Por razões políticas e ideológicas, as autoridades soviéticas há muito mantêm uma “campanha de calúnia” contra todos os monumentos do Holocausto, de acordo com Natan Sharansky, o ex-legislador israelense e ex-soviético recusado que é presidente do conselho do BYHMC.
“Nasci em Donetsk, Ucrânia, em 1948, três anos após o fim da Segunda Guerra Mundial. Crescemos tocando perto de lugares onde dezenas de milhares de judeus foram mortos e não sabíamos nada sobre isso”, disse Sharansky. “A União Soviética tentou apagar as memórias para que as pessoas não soubessem o que aconteceu com os judeus. Eles simplesmente pegaram a parte mais trágica de nossa história e tentaram fazê-la desaparecer.”

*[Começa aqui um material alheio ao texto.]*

Lemma get_open_tickets_filter_subset_witness :
  incl [[("id", VInt 10); ("subject", VText "Login fails");
         ("status", VText "Open"); ("priority", VText "High");
         ("created_at", VTimestamp 172800); ("customer_name", VText "ASML");
         ("subscription_tier", VText "Enterprise"); ("mrr", VInt 50000);
         ("country", VText "NL"); ("days_open", VInt 8)]]
    [[("id", VInt 10); ("subject", VText "Login fails");
      ("status", VText "Open"); ("priority", VText "High");
      ("created_at", VTimestamp 172800); ("customer_name", VText "ASML");
      ("subscription_tier", VText "Enterprise"); ("mrr", VInt 50000);
      ("country", VText "NL"); ("days_open", VInt 8)];
     [("id", VInt 11); ("subject", VText "Slow export");
      ("status", VText "In Progress"); ("priority", VText "Low");
      ("created_at", VTimestamp 259200);
      ("customer_name", VText "Accenture");
      ("subscription_tier", VText "Pro"); ("mrr", VInt 30000);
      ("country", VText "IE"); ("days_open", VInt 7)]].
Proof.
  apply (get_open_tickets_filter_subset sample_store (sql_store sample_store)
           "H" "igh" _ _ (sql_store_answers sample_store)
           eq_refl eq_refl).
Defined.

(** ** When a statement selects at least one row *)

Lemma filter_err_total {A} (f : A -> exn + bool) (l l' : list A) :
  filter_err f l = inr l' -> forall x, In x l -> exists b, f x = inr b.
Proof.
  revert l'. induction l as [|a l IH]; intros l' H x Hx; [destruct Hx|].
  cbn in H. destruct (f a) as [e|b] eqn:Ea; [discriminate|].
  destruct (filter_err f l) as [e|ys]; [discriminate|].
  destruct Hx as [<- | Hx]; [now exists b | now apply (IH ys)].
Qed.
(** [loadAndRender] never throws, and what it puts on the page is the
    selector or the gift page, never the error view. *)
Lemma loadAndRender_wp env w :
  wp (SilverGiftApp.loadAndRender env)
    (fun evs r w' =>
       r = Ok tt /\
       ((exists options, contentDiv w' = ViewRecipientSelector options) \/
        (exists content chart, contentDiv w' = ViewGiftPage content chart))) w.
Proof.
  assert (Hselect : forall recipients w1,
            wp (UIRenderer.showRecipientSelector recipients)
              (fun evs r w' =>
                 r = Ok tt /\
                 ((exists options, contentDiv w' = ViewRecipientSelector options) \/
                  (exists content chart, contentDiv w' = ViewGiftPage content chart))) w1).
  { intros recipients w1. apply wp_set_content. split; [done |]. left. simpl. eauto. }
  unfold SilverGiftApp.loadAndRender. apply wp_bind.
  eapply wp_mono; [apply loadAppData_wp |].
  intros evs r w1 ([[recipients dailyPrices] ->] & _ & _). simpl.
  destruct (Utils.getRecipientFromUrl env) as [[| c id] |];
    try (eapply wp_mono; [apply Hselect |]; by intros evs' r' w' [-> H]).
  destruct (recipients !! String c id) as [config |].
  - apply wp_bind. eapply wp_mono; [apply getCurrentPrice_wp |].
    intros evs' r' w2 (_ & o & -> & _).
    eapply wp_mono; [apply renderGiftPage_wp |].
    intros evs'' r'' w' [-> H]. split; [done |]. by right.
  - destruct (JSProto.in_object_prototype (String c id));
      [| eapply wp_mono; [apply Hselect |]; by intros evs' r' w' [-> H]].
    apply wp_bind. eapply wp_mono; [apply getCurrentPrice_wp |].
    intros evs' r' w2 (_ & o & -> & _).
    eapply wp_mono; [apply renderGiftPage_member_wp |].
    intros evs'' r'' w' [-> H]. split; [done |]. by right.
Qed.

(** C6.  An unknown recipient, where the code departs from the selection
    list.  The page is opened with [?recipient=constructor] and the
    recipient map that is loaded holds "mary" only, so that "constructor"
    is absent from it.  [init] nevertheless asks the endpoints for a
    price and ends with a gift page, not with the selection list: the
    lookup [recipients[recipientId]] finds the [constructor] that every
    object inherits. *)
Theorem inherited_recipient_gets_gift_page :
  Utils.getRecipientFromUrl Scenario.constructor_page = Some "constructor" /\
  fst (DataManager.loadAppData Scenario.constructor_page Example.start)
  = Ok ({[ "mary" := Example.mary ]}, Example.history) /\
  ({[ "mary" := Example.mary ]} : gmap string RecipientRecord.t) !! "constructor" = None /\
  fst (SilverGiftApp.init Scenario.constructor_page Example.start) = Ok tt /\
  (exists content chart,
      contentDiv (snd (SilverGiftApp.init Scenario.constructor_page Example.start))
      = ViewGiftPage content chart) /\
  (forall options,
      contentDiv (snd (SilverGiftApp.init Scenario.constructor_page Example.start))
      <> ViewRecipientSelector options) /\
  Trace.tried
    (appended Example.start
       (snd (SilverGiftApp.init Scenario.constructor_page Example.start)))
  = [Example.quotes; Example.metals].
Proof.
  assert (Hview : exists content chart,
             contentDiv (snd (SilverGiftApp.init Scenario.constructor_page Example.start))
             = ViewGiftPage content chart).
  { eexists _, _. vm_compute. reflexivity. }
  split_and!; try (vm_compute; reflexivity); [done |].
  intros options. destruct Hview as (content & chart & ->). discriminate.
Qed.

End RecipientClaims.

(** * Further properties: loading a document *)

Section LoadFacts.
Context (env : Env).

Lemma waited_app evs evs' :
  Budget.waited (evs ++ evs') = (Budget.waited evs + Budget.waited evs')%Z.
Proof.
  unfold Budget.waited. rewrite delays_app.
  induction (Trace.delays evs) as [| d ds IH]; simpl; [done |]. rewrite IH. lia.
Qed.

Lemma waited_fetch url : Budget.waited [Fetch url] = 0%Z.
Proof. reflexivity. Qed.

Lemma waited_sleep ms : Budget.waited [Sleep ms] = ms.
Proof. unfold Budget.waited. simpl. lia. Qed.

(** The sum of the delays [500 * 1], ..., [500 * m]. *)
Lemma sum_of_delays m first :
  foldr Z.add 0%Z ((fun n => 500 * Z.of_nat n)%Z <$> seq first m)
  = (250 * Z.of_nat m * (2 * Z.of_nat first + Z.of_nat m - 1))%Z.
Proof.
  revert first. induction m as [| m IH]; intros first; simpl; [lia |].
  rewrite IH. lia.
Qed.

Lemma loadLoop_unfold fuel url fallback retries attempt :
  DataManager.loadLoop env (S fuel) url fallback retries attempt
  = if (attempt <=? retries)%nat
    then
      Effects.try_catch (DataManager.loadOnce env url)
        (fun error =>
           if (attempt =? retries)%nat then Effects.ret fallback
           else
             let* _ := Effects.sleep (DataManager.retryDelay * Z.of_nat attempt) in
             DataManager.loadLoop env fuel url fallback retries (S attempt))
    else Effects.ret fallback.
Proof. reflexivity. Qed.

(** One pass: one request, no delay; what it yields was served. *)
Lemma loadOnce_served url w :
  wp (DataManager.loadOnce env url)
    (fun evs r w' =>
       evs = [Fetch url] /\ requests w' = S (requests w) /\ clock w' = clock w /\
       match r with
       | Ok d => Served env url d
       | Throw _ => True
       | OutOfFuel => False
       end /\
       (Unloadable env url -> exists e, r = Throw e)) w.
Proof.
  unfold DataManager.loadOnce. apply wp_bind, wp_fetch.
  intros w' Hc Hr _ _.
  pose proof (fun (H : Unloadable env url) => H (requests w)) as Hun.
  destruct (fetch_document env (requests w) url) as [| response] eqn:Hfetch.
  { split_and!; eauto. }
  destruct (ok response) eqn:Hok; simpl.
  - apply wp_bind, wp_response_json.
    destruct (json response) as [data |] eqn:Hjson.
    + assert (Hbad : Unloadable env url -> data = DNull).
      { intros H. destruct (Hun H) as [? | [? | ?]]; congruence. }
      destruct data; (apply wp_ret || apply wp_throw);
        (split; [done |]; split; [done |]; split; [done |]; split);
        try done; try (by exists (requests w), response);
        try (intros H; specialize (Hbad H); done); eauto.
    + split_and!; eauto.
  - apply wp_throw. split_and!; eauto.
Qed.

(** The loop makes the passes [attempt], [attempt + 1], ..., one request
    each, and waits [500 * n] after every failed pass [n] but the last. *)
Lemma loadLoop_bound url fallback retries fuel : forall attempt w,
  (0 < fuel)%nat -> (retries < fuel + attempt)%nat ->
  wp (DataManager.loadLoop env fuel url fallback retries attempt)
    (fun evs r w' =>
       exists k : nat,
         Trace.fetches evs = replicate k url /\
         Trace.delays evs = (fun n => 500 * Z.of_nat n)%Z <$> seq attempt (k - 1) /\
         (attempt + k <= Nat.max attempt (S retries))%nat /\
         (attempt <= retries -> 1 <= k)%nat /\
         requests w' = (requests w + k)%nat /\
         clock w' = (clock w + Budget.waited evs)%Z /\
         exists d,
           r = Ok d /\ (d = fallback \/ Served env url d) /\
           (Unloadable env url ->
            d = fallback /\ (attempt + k = Nat.max attempt (S retries))%nat)) w.
Proof.
  induction fuel as [| fuel IH]; intros attempt w Hpos Hfuel; [lia |].
  simpl. destruct (attempt <=? retries)%nat eqn:Hle.
  2: { apply Nat.leb_gt in Hle. apply wp_ret. exists 0%nat.
       split_and!; try done; try lia; try (unfold Budget.waited; simpl; lia).
       exists fallback. split_and!; try done; [by left | intros _; split; [done | lia]]. }
  apply Nat.leb_le in Hle. apply wp_try_catch.
  eapply wp_mono; [apply loadOnce_served |].
  intros evs r w1 (-> & Hreq & Hclock & Hr & Hun). destruct r as [d | e |]; [| | done].
  - exists 1%nat.
    split_and!; try done; try lia; try (unfold Budget.waited; simpl; lia).
    exists d. split_and!; try done; [by right |].
    intros H. destruct (Hun H) as [e He]. done.
  - destruct (attempt =? retries)%nat eqn:Heq.
    + apply Nat.eqb_eq in Heq. apply wp_ret. exists 1%nat.
      split_and!; try done; try lia; try (unfold Budget.waited; simpl; lia).
      exists fallback. split_and!; try done; [by left | intros _; split; [done | lia]].
    + apply Nat.eqb_neq in Heq. apply wp_bind, wp_sleep.
      eapply wp_mono; [apply IH; lia |].
      intros evs' r' w' (k & Hf & Hd & Hk & Hk1 & Hreq' & Hclock' & d & -> & Hd' & Hun').
      simpl in Hreq', Hclock'. unfold DataManager.retryDelay in *. exists (S k).
      specialize (Hk1 ltac:(lia)).
      rewrite !fetches_app, !delays_app, !waited_app. simpl.
      rewrite Hf, Hd. destruct k as [| k]; [lia |]. simpl. rewrite Nat.sub_0_r.
      split_and!; try done; try lia;
        try (rewrite waited_fetch, waited_sleep, Hclock', Hclock; lia).
      exists d. split_and!; try done.
      intros H. destruct (Hun' H) as [-> Hall]. split; [done | lia].
Qed.

End LoadFacts.

Section LoadProperties.
Definition clear : M StateMachine unit :=
  put {| statestack := [] |}.

End StateMachine.

(** ** Player *)

Record Player := mkPlayer {
  player_id : Z;
  position : Vector2;
  speed : float
}.

Definition set_position (v : Vector2) (p : Player) : Player :=
  {| player_id := player_id p; position := v; speed := speed p |}.

Module Player.

(** [Player(player_id)]; the position is a copy of the table entry, so the
    player owns it. *)
Definition init {S} (c : Const) (pid : Z) : M S Player :=
  p <- getitem (PLAYER_INIT_POSITION c) pid ;;
  ret {| player_id := pid;
         position := p;
         speed := if (pid =? 1)%Z then SPEED_ATTACK c else SPEED_DEFENSE c |}.

Definition move_direction (c : Const) (direction : string) : M Player unit :=
  self <- get ;;
  k <- truediv (speed self) (FPS c) ;;
  d <- dict_getitem (DIRECTION_TO_VEC2 c) direction ;;
  modify (set_position (vec_add (position self) (vec_scale k d))) ;;;
  modify (fun self =>
    set_position {| vx := py_max 0 (py_min (fst (ARENA_SIZE c)) (vx (position self)));
                    vy := vy (position self) |} self) ;;;
  modify (fun self =>
    set_position {| vx := vx (position self);
                    vy := py_max 0 (py_min (snd (ARENA_SIZE c)) (vy (position self))) |} self).

End Player.

(** The positions reached by a sequence of [move_direction] calls, one entry
    per call that returned; the sequence stops at the first call that raises. *)
Fixpoint move_trace (c : Const) (dirs : list string) (p : Player) : list Player :=
  match dirs with
  | [] => []
  | d :: rest =>
      match Player.move_direction c d p with
      | Ok _ p' => p' :: move_trace c rest p'
      | _ => []
      end
  end.

(** [a <= b] on floats, as a proposition; false when either is NaN. *)
Definition fle (a b : float) : Prop := (a <=? b)%float = true.

Definition in_arena (c : Const) (p : Player) : Prop :=
  (fle 0 (vx (position p)) /\ fle (vx (position p)) (fst (ARENA_SIZE c))) /\
  (fle 0 (vy (position p)) /\ fle (vy (position p)) (snd (ARENA_SIZE c))).

(** ** GameEngine and EventManager *)

(** The attributes [roll], [players], [timer] and [running] are assigned by
    [initialize], [change_position] and [run], not by [__init__]: until then
    they are absent.  The clock handle is an external object and is left out. *)
Record GameEngine := mkGameEngine {
  state_machine : StateMachine;
  roll : option (list Z);
  players : option (list Player);
  timer : option Z;
  running : option bool
}.

Definition set_state_machine (x : StateMachine) (g : GameEngine) : GameEngine :=
  {| state_machine := x; roll := roll g; players := players g;
     timer := timer g; running := running g |}.
Definition set_roll (x : list Z) (g : GameEngine) : GameEngine :=
  {| state_machine := state_machine g; roll := Some x; players := players g;
     timer := timer g; running := running g |}.
Definition set_players (x : list Player) (g : GameEngine) : GameEngine :=
  {| state_machine := state_machine g; roll := roll g; players := Some x;
     timer := timer g; running := running g |}.
Definition set_timer (x : Z) (g : GameEngine) : GameEngine :=
  {| state_machine := state_machine g; roll := roll g; players := players g;
     timer := Some x; running := running g |}.
Definition set_running (x : bool) (g : GameEngine) : GameEngine :=
  {| state_machine := state_machine g; roll := roll g; players := players g;
     timer := timer g; running := Some x |}.

(** The objects a listener list can hold: the game engine, or a passive
    listener (a view, a test probe) whose [notify] changes nothing here. *)
Inductive Listener := TheModel | Probe (n : nat).

#[global] Instance Listener_eq_dec : EqDecision Listener.
Proof. solve_decision. Defined.

(** The event manager and the engine refer to each other ([ev_manager] in
    the engine, the engine in [listeners]); they live in one store.  [posted]
    and [notified] are observation logs: every [post] call and every [notify]
    call made by [post], in the order they happen. *)
Record World := mkWorld {
  listeners : list Listener;
  model : GameEngine;
  posted : list Event;
  notified : list (Listener * Event)
}.

Definition set_listeners (x : list Listener) (w : World) : World :=
  {| listeners := x; model := model w; posted := posted w; notified := notified w |}.
Definition set_model (x : GameEngine) (w : World) : World :=
  {| listeners := listeners w; model := x; posted := posted w; notified := notified w |}.
Definition log_post (e : Event) (w : World) : World :=
  {| listeners := listeners w; model := model w; posted := posted w ++ [e];
     notified := notified w |}.
Definition log_notify (l : Listener) (e : Event) (w : World) : World :=
  {| listeners := listeners w; model := model w; posted := posted w;
     notified := notified w ++ [(l, e)] |}.

(** [self.state_machine.<method>] and [self.<method>] seen from the store *)
Definition on_sm {A} (m : M StateMachine A) : M GameEngine A :=
  zoom state_machine set_state_machine m.
Definition on_model {A} (m : M GameEngine A) : M World A :=
  zoom model set_model m.

Module GameEngine.

(** [distance]: the left square is taken first, so when both overflow the
    error is the left one's; the sum of the squares overflows to infinity
    without an error. *)
Definition distance {S} (player1 player2 : Player) : M S float :=
  a <- pow2 (vx (position player1) - vx (position player2)) ;;
  b <- pow2 (vy (position player1) - vy (position player2)) ;;
  math_sqrt (a + b).

Definition initialize (c : Const) : M GameEngine unit :=
  on_sm (StateMachine.push (VInt (STATE_MENU c))) ;;;
  modify (set_roll [0%Z; 1%Z]) ;;;
  r <- attr roll ;;
  a <- getitem r 0 ;;
  p0 <- Player.init c a ;;
  r <- attr roll ;;
  b <- getitem r 1 ;;
  p1 <- Player.init c b ;;
  modify (set_players [p0; p1]).

Definition change_position (c : Const) : M GameEngine unit :=
  r <- attr roll ;;
  a <- getitem r 1 ;;
  b <- getitem r 0 ;;
  r0 <- setitem r 0 a ;;
  modify (set_roll r0) ;;;
  r1 <- setitem r0 1 b ;;
  modify (set_roll r1) ;;;
  r <- attr roll ;;
  a <- getitem r 0 ;;
  p0 <- Player.init c a ;;
  r <- attr roll ;;
  b <- getitem r 1 ;;
  p1 <- Player.init c b ;;
  modify (set_players [p0; p1]) ;;;
  modify (set_timer (GAME_LENGTH c)).

Definition update_menu : M GameEngine unit := ret tt.
Definition update_objects : M GameEngine unit := ret tt.
Definition update_endgame : M GameEngine unit := ret tt.

(** [self.players[player_id].move_direction(direction)]: the player object
    sits in the list and is mutated in place, so what the method does to it
    is seen through [self.players]. *)
Definition move_player (c : Const) (pid : Z) (direction : string) : M GameEngine unit :=
  ps <- attr players ;;
  p <- getitem ps pid ;;
  zoom (fun _ => p) (fun p' => set_players (list_store ps pid p'))
    (Player.move_direction c direction).

Definition check_collision (c : Const) (post : Event -> M World unit) : M World unit :=
  ps <- on_model (attr players) ;;
  p0 <- getitem ps 0 ;;
  p1 <- getitem ps 1 ;;
  d <- distance p0 p1 ;;
  if (d <? 2 * PLAYER_RADIUS c)%float
  then post EventQuit
  else ret tt.

(** [notify]; [post] stands for [self.ev_manager.post]. *)
Definition notify (c : Const) (post : Event -> M World unit) (event : Event) : M World unit :=
  match event with
  | EventInitialize => on_model (initialize c)
  | EventEveryTick =>
      cur_state <- on_model (on_sm StateMachine.peek) ;;
      if value_eqb cur_state (VInt (STATE_MENU c)) then on_model update_menu
      else if value_eqb cur_state (VInt (STATE_PLAY c)) then
        on_model update_objects ;;;
        t <- on_model (attr timer) ;;
        on_model (modify (set_timer (t - 1))) ;;;
        t' <- on_model (attr timer) ;;
        if (t' =? 0)%Z then post EventChangePosition else ret tt
      else if value_eqb cur_state (VInt (STATE_PLAY c)) then ret tt
      else if value_eqb cur_state (VInt (STATE_ENDGAME c)) then on_model update_endgame
      else ret tt
  | EventStateChange state =>
      if value_eqb state (VInt (STATE_POP c)) then
        r <- on_model (on_sm StateMachine.pop) ;;
        if is_None r then post EventQuit else ret tt
      else
        on_model (on_sm (StateMachine.push state)) ;;; ret tt
  | EventQuit => on_model (modify (set_running false))
  | EventPlayerMove pid direction =>
      on_model (move_player c pid direction) ;;;
      check_collision c post
  | EventTimesUp =>
      on_model (on_sm (StateMachine.push (VInt (STATE_ENDGAME c)))) ;;; ret tt
  | EventPause =>
      on_model (on_sm (StateMachine.push (VInt (STATE_STOP c)))) ;;; ret tt
  | EventContinue =>
      on_model (on_sm StateMachine.pop) ;;; ret tt
  | EventChangePosition => on_model (change_position c)
  | BaseEvent => ret tt
  end.
(** * prepare.py: dataset splitter and record flattener

    A shallow embedding of [split_dataset] and [organize_conclusion] of
    [prepare.py], with the properties of the splitter (partition of the index
    range, sizes, validation errors, determinism) and of the flattener
    (output lines, failure conditions).

    Conventions of the embedding:
    - Python floats are IEEE binary64 numbers, [spec_float] with [prec = 53]
      and [emax = 1024]; every operation rounds to nearest, ties to even.
    - Python exceptions are values of [exn]; a computation is a function of
      the mutable state it runs on and returns [inl e] when it raises [e].
    - a [dict] is the list of its (key, value) pairs in insertion order;
      a [set] of indices is a [gset nat].
    - the interpreter's [random] module is an interface ([PyRandom]) with
      the documented contract of [random.seed] and [random.sample]. *)

From Stdlib Require Import ssreflect ZArith SpecFloat Ascii.
From stdpp Require Import gmap strings list pretty.

Set Warnings "-register-all,-rewrite-rw,-clear-no-such-hyp".
Local Open Scope general_if_scope.
Local Open Scope Z_scope.

(** ** Binary64 arithmetic *)

Module Float.

Abbreviation prec := 53%Z (only parsing).
Abbreviation emax := 1024%Z (only parsing).

Definition float := spec_float.

Definition add : float → float → float := SFadd prec emax.
Definition sub : float → float → float := SFsub prec emax.
Definition mul : float → float → float := SFmul prec emax.
Definition div : float → float → float := SFdiv prec emax.
Definition abs : float → float := SFabs.
(** [ltb x y] is Python's [x < y] ([False] when either side is NaN). *)
Definition ltb : float → float → bool := SFltb.
Definition leb : float → float → bool := SFleb.

(** The nearest binary64 number to the integer [z]. *)
Definition of_Z (z : Z) : float := binary_normalize prec emax z 0 false.

(** The float written [num/den] in decimal notation, for [num] and [den]
    exactly representable: the correctly rounded quotient is the nearest
    binary64 number to the decimal, which is what the literal denotes. *)
Definition lit (num den : Z) : float := div (of_Z num) (of_Z den).

(** [1.0]. *)
Definition one : float := Eval vm_compute in lit 1 1.

Definition is_nan (x : float) : bool :=
  match x with S754_nan => true | _ => false end.

Definition is_finite (x : float) : bool :=
  match x with S754_zero _ | S754_finite _ _ _ => true | _ => false end.

(** [0 <= x] for a number [x]: the sign bit is clear, or [x] is [-0.0]. *)
Definition nonneg (x : float) : bool :=
  match x with
  | S754_zero _ => true
  | S754_finite s _ _ | S754_infinity s => negb s
  | S754_nan => false
  end.

(** Truncation toward zero of a finite number ([float.__trunc__]). *)
Definition trunc (x : float) : option Z :=
  match x with
  | S754_zero _ => Some 0
  | S754_finite s m e =>
      Some (cond_Zopp s (if 0 <=? e then Z.pos m * 2 ^ e
                         else Z.pos m `quot` 2 ^ (- e)))
  | _ => None
  end.

(** The mathematical floor of a finite number: the largest integer not
    above [± m * 2^e]. *)
Definition floor (x : float) : option Z :=
  match x with
  | S754_zero _ => Some 0
  | S754_finite s m e =>
      Some (if 0 <=? e then cond_Zopp s (Z.pos m) * 2 ^ e
            else cond_Zopp s (Z.pos m) `div` 2 ^ (- e))
  | _ => None
  end.

End Float.

Abbreviation float := Float.float.

Arguments Float.add : simpl never.
Arguments Float.sub : simpl never.
Arguments Float.mul : simpl never.
Arguments Float.div : simpl never.
Arguments Float.of_Z : simpl never.
Arguments Float.lit : simpl never.

(** ** Python values

    The values a dataset is made of: what [json.load] produces.  A [dict] is
    the list of its items in insertion order, with keys that are strings and
    pairwise distinct ([dict_wf]). *)

Inductive value :=
  | VNone
  | VBool (b : bool)
  | VInt (z : Z)
  | VFloat (f : float)
  | VStr (s : string)
  | VList (l : list value)
  | VDict (d : list (string * value)).

(** ** Exceptions and computations *)

Inductive exn :=
  | TypeError (msg : string)
  | ValueError (msg : string)
  | OverflowError (msg : string)
  | IndexError (msg : string)
  | KeyError (key : value).

(** A computation over a state [S]: the outcome and the state it leaves. *)
Definition M (S A : Type) : Type := S → (exn + A) * S.

Definition run_bind {S A B} (k : A → M S B) (m : M S A) : M S B :=
  λ s, match m s with
       | (inr x, s') => k x s'
       | (inl e, s') => (inl e, s')
       end.

#[global] Instance M_ret {S} : MRet (M S) := λ A x s, (inr x, s).
#[global] Instance M_bind {S} : MBind (M S) := λ A B, run_bind.
#[global] Instance M_throw {S} : MThrow exn (M S) := λ A e s, (inl e, s).

(** A pure step that may raise. *)
Definition lift {S A} (r : exn + A) : M S A := λ s, (r, s).
Definition modify {S} (f : S → S) : M S unit := λ s, (inr tt, f s).

(** [for x in l: body x], stopping at the first exception. *)
Fixpoint for_each {S A} (l : list A) (body : A → M S unit) : M S unit :=
  match l with
  | [] => mret tt
  | x :: l' => body x ;; for_each l' body
  end.
(** * A query builder over sqlite3 and its two REST resources

  Shallow embedding of

  - [src/api/src/config/database_manager.py]  (class [SQLiteManager]),
  - [src/api/src/routers/user_router.py], [password_router.py],
  - [src/api/src/models/models.py].

  Python objects are a small universe of values, keyword arguments are
  insertion-ordered association lists, exceptions are an error sum, and
  every method of [SQLiteManager] is a computation in a state-and-error
  monad over the manager object.  The sqlite3 driver is an interface
  (a type class); the manager additionally records, in call order, every
  driver call it makes. *)

From Stdlib Require Import ZArith List String Ascii Bool Lia DecimalString.
Import ListNotations.

Local Open Scope string_scope.
Local Open Scope list_scope.

Local Infix "+++" := String.append (at level 60, right associativity).

(* ================================================================== *)
(** ** Python values and the builtins the code relies on               *)
(* ================================================================== *)

Module Py.

(** The Python objects that can reach the query builder. Dictionary
    keys are arbitrary (hashable) values; order is insertion order. *)
#[warnings="-register-all"]
Inductive value : Type :=
| VNone
| VBool (b : bool)
| VInt (z : Z)
| VStr (s : string)
| VList (l : list value)
| VDict (d : list (value * value)).

(** A result row as the driver hands it back: a tuple of column values. *)
Definition row : Type := list value.

(** [**kwargs]: keys are always strings, order is call order. *)
Definition kwargs : Type := list (string * value).

(** sqlite3's own exception classes (all below [sqlite3.Error]). *)
Inductive db_error : Type :=
| OperationalError (msg : string)
| IntegrityError (msg : string)
| InterfaceError (msg : string)
| ProgrammingError (msg : string).

Inductive exn : Type :=
| ValueError (msg : string)
| TypeError (msg : string)
| IndexError (msg : string)
| ValidationError
| HTTPException (status_code : Z) (detail : string)
| Sqlite3Error (e : db_error).

Inductive result (A : Type) : Type :=
| Ok (a : A)
| Raise (e : exn).
Arguments Ok {A} a.
Arguments Raise {A} e.

(** [bool(v)], as used by [if not v]. *)
Definition truthy (v : value) : bool :=
  match v with
  | VNone => false
  | VBool b => b
  | VInt z => negb (Z.eqb z 0)
  | VStr s => negb (String.eqb s "")
  | VList l => match l with [] => false | _ :: _ => true end
  | VDict d => match d with [] => false | _ :: _ => true end
  end.

(** [isinstance(v, dict)]. *)
Definition isinstance_dict (v : value) : bool :=
  match v with VDict _ => true | _ => false end.

(** [d.keys()] and [d.values()] of a dictionary object. *)
Definition dict_keys (v : value) : list value :=
  match v with VDict d => map fst d | _ => [] end.

Definition dict_values (v : value) : list value :=
  match v with VDict d => map snd d | _ => [] end.

(** [kwargs.keys()], [kwargs.values()], [bool(kwargs)]. *)
Definition keys (kw : kwargs) : list string := map fst kw.
Definition values (kw : kwargs) : list value := map snd kw.
Definition nonempty {A : Type} (l : list A) : bool :=
  match l with [] => false | _ :: _ => true end.

Fixpoint get (k : string) (kw : kwargs) : option value :=
  match kw with
  | [] => None
  | (k', v) :: kw' => if String.eqb k k' then Some v else get k kw'
  end.

Definition remove (k : string) (kw : kwargs) : kwargs :=
  filter (fun kv => negb (String.eqb k (fst kv))) kw.

(** [kwargs.pop(k, default)]: the value bound to [k] (or the default)
    together with the dictionary without [k]; the other keys keep
    their order. *)
Definition pop (k : string) (default : value) (kw : kwargs)
  : value * kwargs :=
  (match get k kw with Some v => v | None => default end, remove k kw).

(** A keyword dictionary never binds a key twice. *)
Fixpoint unique (ks : list string) : bool :=
  match ks with
  | [] => true
  | k :: ks' => negb (existsb (String.eqb k) ks') && unique ks'
  end.

Definition well_formed (kw : kwargs) : Prop := unique (keys kw) = true.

As coisas começaram a mudar depois que a Ucrânia conquistou sua independência em 1991. Mas a burocracia do governo e a falta de fundos impediram os esforços para construir um memorial adequado em Babyn Yar, também conhecido como Babi Yar.
Então, há vários anos, o prefeito de Kiev e um grupo de filantropos da capital ucraniana e Moscou que tiveram parentes mortos em Babyn Yar decidiram mudar isso. Os cinco doadores que financiam a maior parte do projeto são Mikhail Fridman e German Khan da Rússia, Viktor Pinchuk e Pavel Fuchs da Ucrânia, e o magnata americano dos cosméticos Ronald Lauder.
Uma das principais atividades do centro memorial até agora tem sido o Projeto Nomes, uma iniciativa de pesquisa que descobriu a identidade de mais de 900 vítimas anteriormente desconhecidas de Babyn Yar. Além disso, arquivistas e cientistas estão usando mapas topográficos, ferramentas forenses, fotografias históricas e relatos de testemunhas oculares para identificar a localização exata do massacre pela primeira vez, e recriar a paisagem de Babyn Yar em um modelo 3-D.
O Centro Memorial do Holocausto Yad Vashem em Jerusalém está fazendo parceria com a BYHMC para compartilhar a documentação existente sobre os mais de 2.000 locais de matança em toda a Europa.
“Queremos contar a história de cada um deles, quem foram as pessoas mortas, como isso foi feito e qual foi a reação dos vizinhos e outros judeus que fizeram o possível para lutar contra isso”, disse o presidente do Yad Vashem, Avner Shalev. “Novas informações e novas colaborações nos darão outra dimensão para lutarmos juntos pela verdade.”
Olga Kobets é filha de Yekaterina Kobets, que arriscou a segurança de sua própria família ao abrigar um menino judeu de 8 anos, Ilya Mitelman, em Kiev de 1941 a 1943. Yekaterina Kobets é uma dos 2.634 ucranianos não judeus homenageados como justos entre as Nações por Yad Vashem.
“Quando já no final de setembro apareceram os anúncios dizendo que todos os judeus deveriam ir para o local especificado, Ilyusha ficou em nossa casa”, disse Olga Kobets. “Minha avó e minha mãe não disseram nada a ninguém. Moramos juntos por dois anos.” Se os nazistas tivessem encontrado Ilya, “eles teriam executado a família inteira. Todos foram executados por esconderem judeus.”
Outros palestrantes no evento desta semana incluíram o CEO do projeto, Max Yakover; sua diretora de relações exteriores, Olena Sotnyk; e seu diretor artístico, Ilya Khrzhanovsky, bem como Malcolm Hoenlein, vice-presidente executivo da Conferência dos Presidentes das Principais Organizações Judaicas Americanas; David Harris, diretor executivo do Comitê Judaico Americano; Josef Schuster, presidente do Conselho Central dos Judeus na Alemanha; Isaac Herzog, presidente da Agência Judaica; Shmuel Rosenman, presidente da Marcha Internacional dos Vivos; e o ex-senador norte-americano Joe Lieberman.
“As atrocidades contra o povo judeu e milhões de outros durante o Holocausto nunca podem ser esquecidas”, disse Lieberman, membro do conselho supervisor da BYHMC. “Ainda hoje, enfrentamos um mundo onde a intolerância, o fanatismo, o ódio e até o genocídio ainda aparecem em suas cabeças horríveis. Cabe a cada um de nós lutar contra esse mal.”